Because it’s known that offering formative feedback on early-phase writing will facilitate students’ writing development, the UC Irvine team in their earlier June 2024 study also examined the capacity of ChatGPT to deliver effective formative feedback on rough drafts. “Well-trained evaluators provided higher quality feedback than ChatGPT,” said the researchers, concluding that overall, the human evaluators performed better.

Nevertheless, the researchers still argued in favor of a specific role that generative AI could play in providing automated formative feedback:

Even if ChatGPT’s feedback is not perfect, it can still facilitate writing instruction by engaging and motivating students and assisting teachers with managing large classes, thus providing them more time for individual feedback or differentiated writing instruction (Grimes & Warschauer, 2010).

Given our results, we see a plausible use case for generative AI: providing feedback in the early phases of writing, where students seek immediate feedback on rough drafts.
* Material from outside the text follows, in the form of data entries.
(** The first of a queue leaves. *)
Lemma pop_spec i e l Q : Qof i Q = e :: l ->
  exists Q', Qof i Q' = l /\ (forall j, j <> i -> Qof j Q' = Qof j Q) /\
    (forall f : ent -> Z, lsum (fun d => f d.2) Q = f e + lsum (fun d => f d.2) Q') /\ (forall d, d ∈ Q' -> d ∈ Q).
Proof.
  induction Q as [|[j d] Q IH]; simpl; [done|]. case_decide as Hj.
  - intros [= -> <-]. exists Q. split_and!; [done| |done|by constructor].
    intros k Hk. rewrite decide_False by congruence. done.
  - intros H. destruct (IH H) as (Q' & H1 & H2 & H3 & H4). exists ((j, d) :: Q'). simpl.
    rewrite decide_False by done. split_and!; [done| | |].
    + intros k Hk. case_decide; [f_equal|]; by apply H2.
    + intros f. rewrite H3. lia.
    + intros x. rewrite !elem_of_cons. naive_solver.
Qed.

Lemma lsum_Qof f i Q : (forall e, 0 <= f e) -> lsum f (Qof i Q) <= lsum (fun d : qid * ent => f d.2) Q.
Proof.
  intros Hf. induction Q as [|[j e] Q IH]; simpl; [done|]. specialize (Hf e). case_decide; simpl; lia.
Qed.

(** * Linked lists of slots *)

Definition stated (x : QLp) (g : res) : Prop :=
  match g with HQ _ => True | HR _ => x.(state) = QueuingR | HW _ => x.(state) = QueuingW end.

Fixpoint chain (xs : gmap Z QLp) (h : option Z) (l : list ent) : Prop :=
  match l with
  | [] => h = None
  | (p, g) :: l => h = Some p /\ exists x, xs !! p = Some x /\ stated x g /\ chain xs x.(next) l
  end.

Definition lastp (l : list ent) : option Z := fst <$> last l.

Definition same_link (xs xs' : gmap Z QLp) (p : Z) : Prop :=
  forall x, xs !! p = Some x -> exists x', xs' !! p = Some x' /\ x'.(next) = x.(next) /\ x'.(state) = x.(state).

Lemma chain_frame xs xs' h l :
  chain xs h l -> (forall p g, (p, g) ∈ l -> same_link xs xs' p) -> chain xs' h l.
Proof.
  revert h. induction l as [|[p g] l IH]; intros h; simpl; [done|].
  intros [-> (x & Hx & Hs & Hc)] Hf. split; [done|].
  destruct (Hf p g ltac:(constructor) x Hx) as (x' & Hx' & Hn & Hst). exists x'. split_and!; [done| |].
  - by destruct g; simpl in *; rewrite ?Hst.
  - rewrite Hn. apply IH; [done|]. intros p' g' Hp. eapply Hf. by constructor.
Qed.

Lemma chain_nil xs l : chain xs None l -> l = [].
Proof. by destruct l as [|[]]; [|intros [? _]]. Qed.

Lemma chain_head xs p l : chain xs (Some p) l ->
  exists g l' x, l = (p, g) :: l' /\ xs !! p = Some x /\ stated x g /\ chain xs x.(next) l'.
Proof. destruct l as [|[p' g] l]; [done|]. intros [[= ->] (x & ?)]. by exists g, l, x. Qed.

Lemma chain_none xs h l : chain xs h l -> l = [] <-> h = None.
Proof. intros Hc. split; [intros ->; exact Hc|]. intros ->. by eapply chain_nil. Qed.

Lemma lastp_snoc l p g : lastp (l ++ [(p, g)]) = Some p.
Proof. unfold lastp. by rewrite last_snoc. Qed.
Lemma lastp_cons p g l : l <> [] -> lastp ((p, g) :: l) = lastp l.
Proof. by destruct l. Qed.
Lemma lastp_nil l : lastp l = None <-> l = [].
Proof. unfold lastp. rewrite fmap_None, last_None. done. Qed.
Lemma lastp_elem l p : lastp l = Some p -> exists g, (p, g) ∈ l.
Proof.
  unfold lastp. intros H. apply fmap_Some in H as ([p' g] & Hl & ->). exists g. by apply last_Some_elem_of.
Qed.

(** [mp] is the new last of a queue with last [t]. *)
Record enqueued (xs xs' : gmap Z QLp) (t : option Z) (mp : Z) (st : Z) : Prop := {
  eq_new : xs' !! mp = Some (MkQLp 0xdeadead None st);
  eq_last p : p <> mp -> t = Some p ->
    xs' !! p = (fun x => MkQLp x.(inuse) (Some mp) x.(state)) <$> xs !! p;
  eq_rest p : p <> mp -> t <> Some p -> xs' !! p = xs !! p
}.

Lemma chain_enqueue xs xs' h l mp g st :
  chain xs h l -> NoDup (fst <$> l) -> mp ∉ fst <$> l ->
  enqueued xs xs' (lastp l) mp st -> stated (MkQLp 0xdeadead None st) g ->
  chain xs' (if nil h then Some mp else h) (l ++ [(mp, g)]).
Proof.
  intros Hc Hnd Hmp [Hnew Hlast Hrest] Hs. revert h Hc.
  induction l as [|[p g'] l IH]; intros h; simpl.
  - intros ->. simpl. split; [done|]. by exists (MkQLp 0xdeadead None st).
  - intros [-> (x & Hx & Hsx & Hc)]. simpl in *. apply list.NoDup_cons in Hnd as [Hp Hnd].
    apply not_elem_of_cons in Hmp as [Hne Hmp]. split; [done|].
    destruct (decide (l = [])) as [->|Hl].
    + simpl in Hc. rewrite (Hlast p) by done. rewrite Hx. eexists. split; [done|].
      split; [by destruct g'|]. simpl. split; [done|]. by eexists.
    + rewrite lastp_cons in Hlast, Hrest by done. exists x. split_and!; [|done|].
      * rewrite Hrest; [done..|]. intros Ht. apply lastp_elem in Ht as [g2 Ht]. apply Hp.
        apply list_elem_of_fmap. by exists (p, g2).
      * destruct (nil (next x)) eqn:En.
        { destruct (next x); [done|]. destruct Hl. by eapply chain_nil. }
        specialize (IH Hnd Hmp Hlast Hrest (next x) Hc). by rewrite En in IH.
Qed.

(** [mp] comes first. *)
Lemma chain_push xs xs' h l mp g x :
  chain xs h l -> mp ∉ fst <$> l -> (forall p, p <> mp -> xs' !! p = xs !! p) ->
  xs' !! mp = Some x -> x.(next) = h -> stated x g -> chain xs' (Some mp) ((mp, g) :: l).
Proof.
  intros Hc Hmp Hr Hx <- Hs. split; [done|]. exists x. split_and!; [done..|].
  eapply chain_frame; [exact Hc|]. intros p g' Hp y Hy. exists y. split; [|done].
  rewrite Hr; [done|]. intros ->. apply Hmp, list_elem_of_fmap. by exists (mp, g').
Qed.

(** * What a program point means *)

Definition slot (x : pc) : option Z :=
  match x with Wait p _ | Clear p _ | Wake _ _ (Some p) => Some p | _ => None end.
(** Asleep on a slot, for something. *)
Definition sleeps (x : pc) : option ent :=
  match x with Wait p g | Wake _ g (Some p) => Some (p, g) | _ => None end.
(** On the way to wake a slot, with what its process waits for. *)
Definition target (x : pc) : option ent :=
  match x with Wake p g _ => Some (p, g) | Drain q p => Some (p, HR q) | _ => None end.
(** Carries something that is neither held nor free. *)
Definition grant (x : pc) : option res :=
  match x with Wake _ g _ | Clear _ g => Some g | Drain q _ => Some (HR q) | _ => None end.
Definition draining (x : pc) : option Z := match x with Drain q _ => Some q | _ => None end.

Definition users (ps : gmap Z pc) (p : Z) : Z := msum (fun x => wt (one p) (slot x)) ps.
Definition sleepers (f : ent -> Z) (ps : gmap Z pc) : Z := msum (fun x => wt f (sleeps x)) ps.
Definition wakers (f : ent -> Z) (ps : gmap Z pc) : Z := msum (fun x => wt f (target x)) ps.
Definition drains (ps : gmap Z pc) (q : Z) : Z := msum (fun x => wt (one q) (draining x)) ps.
(** How many have [g] or are being handed it. *)
Definition cnt (ps : gmap Z pc) (o : list (Z * res)) (g : res) : Z :=
  msum (fun x => wt (one g) (grant x)) ps + lsum (fun e => one g e.2) o.

(** * The invariant *)

(** What a process may wait for in a queue. *)
Definition fits (w : World) (i : qid) (g : res) : Prop :=
  match i with
  | IQ q => g = HQ q /\ is_Some (w.(qlocks) !! q)
  | IW q => (g = HR q \/ g = HW q) /\ is_Some (w.(rwlocks) !! q)
  | IS r => exists z q, w.(rendezes) !! r = Some z /\ z.(rzl) = Some q /\ g = HQ q
  end.

Record Base (c : conf) (Q : list (qid * ent)) : Prop := {
  b_dom p : is_Some (c.(world).(ql_x) !! p) <-> 0 <= p < nelem_ql;
  b_cur : 0 <= c.(world).(ql_p) < nelem_ql;
  b_use p x : c.(world).(ql_x) !! p = Some x -> users c.(pcs) p <= 1 /\ x.(inuse) = 0xdeadead * users c.(pcs) p;
  b_out p : c.(world).(ql_x) !! p = None -> users c.(pcs) p = 0;
  b_sleep f : sleepers f c.(pcs) = lsum (fun e => f e.2) Q + wakers f c.(pcs);
  b_fit i p g : (i, (p, g)) ∈ Q -> fits c.(world) i g;
  b_loop t r i : c.(pcs) !! t = Some (Again r i) ->
    exists z q, c.(world).(rendezes) !! r = Some z /\ z.(rzl) = Some q /\ (t, HQ q) ∈ c.(own);
  b_drain t q p : c.(pcs) !! t = Some (Drain q p) -> is_Some (c.(world).(rwlocks) !! q)
}.

Definition q_ok (xs : gmap Z QLp) (l : QLock) (qs : list ent) (n : Z) : Prop :=
  chain xs l.(head) qs /\ lastp qs = l.(tail) /\ l.(locked) = n /\ n <= 1 /\ (n = 0 -> qs = []).

(** The queue of a reader-writer lock: while the lock is not being drained, the
    first waiter is there because of those who have the lock. *)
Definition rw_ok (xs : gmap Z QLp) (l : RWLock) (q : Z) (qs : list ent) (nr nw nd : Z) : Prop :=
  chain xs l.(rwhead) qs /\ l.(readers) = nr /\ nd = (if l.(rwlk) then 1 else 0) /\
  if l.(rwlk) then (qs <> [] -> lastp qs = l.(rwtail)) /\ nw = 0 /\ 0 < nr /\ nr + Zlen qs <= nelem_ql
  else lastp qs = l.(rwtail) /\ l.(writer) = nw /\ nw <= 1 /\ (0 < nw -> nr = 0) /\
    (nr = 0 -> nw = 0 -> qs = []) /\ (0 < nr -> forall e qs', qs = e :: qs' -> e.2 = HW q).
This would precede, not replace, teacher-provided formative or summative evaluation that is often more accurate and more tailored to student-specific characteristics, albeit less timely.

“I Couldn’t Go Backwards Now”

Meanwhile, up north in Chico, Alex Rainey teaches fourth-grade English at Chico Country Day School—and she’s certainly using ChatGPT for much more than rough-draft formative feedback.

Using the same OpenAI GPT-4 system that’s accessed by Writable, her $20-per-month subscription version of ChatGPT grades Rainey’s papers and writes her feedback for her students.

But Rainey must first perform some prompt engineering and “one-shot” model pre-training. She then has to upload to ChatGPT her own prompts containing examples of her written feedback and her grading standards rubric. She told Johnson that she had usually relied on the AI system to analyze completed assignments’ sentence structure and grammar while she manually assessed her students’ creativity.

Rainey said, “I feel like the feedback it gave was very similar to how I grade my kids, like my brain was tapped into it.” And she agreed with Roberts about the dramatic time savings that typically compressed many protracted hours of work for Rainey into only a portion of an hour.

However, in her only difference of opinion with Roberts, Rainey emphatically believes that teachers need to monitor both the AI platform’s automated feedback and the grades the system assigns. Yet she nevertheless agreed that her students had also become better writers because the much faster automated feedback made more writing assignments possible.

“I think it’s amazing. I couldn’t go backwards now,” she told Johnson.